The Liberal Democrats say the want to press ahead with reform, but David Cameron and George Osborne are taking the opportunity (i.e. comments about the threats to the economy) to say they would like to 'park the reforms in the long grass' until the economy is stronger (anything to do with the 'backhanders', lobbying and their ultra-rich friends perhaps?) Just have a guess where these guys are likely to go after they leave Politics ... and I am sure it will be, just like Tony Blair before them, to lucrative jobs in the City!

The problem with the current economics is that it is not just the financial system that is corrupt, but it is all the other essential pillars of society too ... such as Government, the Media (remember Murdoch and the News of the World) and the Judiciary.

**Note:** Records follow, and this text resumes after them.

(** * Wardrobe AI Stylist: occasion matching, wardrobe filtering, outfit repair

    A shallow embedding of the rule engine of [backend/main.py]:
    - [match_occasion]              (Occasion Matcher),
    - [is_item_forbidden], [get_matching_items] and the dress / saree loop of
      [get_styling_advice]          (Wardrobe Filter),
    - [fix_complete_outfit_bottom]  (Outfit Repair),
    together with the pieces of the Python runtime they rest on: [str.lower],
    [str.strip], the [in] test on strings, [re.search] / [re.sub] for the two
    patterns the program uses, and [random.shuffle].

    Python strings are modelled as lists of characters over the code points
    U+0000..U+00FF (the type [ascii] read as Latin-1); exceptions are values
    of an error monad. *)

From Stdlib Require Import String.
From Stdlib Require Import List Ascii Bool Arith Lia Permutation.
Import Init.Datatypes ListNotations.

Set Implicit Arguments.

(** ** Python strings *)

Definition str := list ascii.

Module Text.

Definition LF : ascii := "010"%char.
Definition backslash : ascii := "\"%char.

(** [py] reads a literal the way Python source does for the escapes used in
    this development: backslash-n, backslash-t, backslash-r and a doubled
    backslash. *)
Fixpoint py (s : String.string) : str :=
  match s with
  | String.EmptyString => []
  | String.String c s1 =>
    if Ascii.eqb c backslash then
      match s1 with
      | String.String "n"%char s2 => LF :: py s2
      | String.String "t"%char s2 => "009"%char :: py s2
      | String.String "r"%char s2 => "013"%char :: py s2
      | String.String "\"%char s2 => backslash :: py s2
      | _ => c :: py s1
      end
    else c :: py s1
  end.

The move away from taxing jobs/profit to taxing unearned income/wealth (e.g. land values, gambling, financial transactions etc) is IMHO a 'no brainer' ... as is taxing the extraction of limited natural resources ... and making illegal the electronic counterfeiting of money (which the legal system allows the banks to do every day - i.e. creating money out of thin air, loaning it out and charging interest on it!) as well as the reckless and deliberate destabilising activities of banks (e.g. shorting, and the creation of 'toxic products' such as credit default swaps).


Current economics is unfortunately proving itself to be more about the movement of money/resources to wherever Governments allow them to exploit/profit from people the most ... a form of 'economics' contrary to 'growth' and 'well-being' ... and more about the "Economics of Exploitation".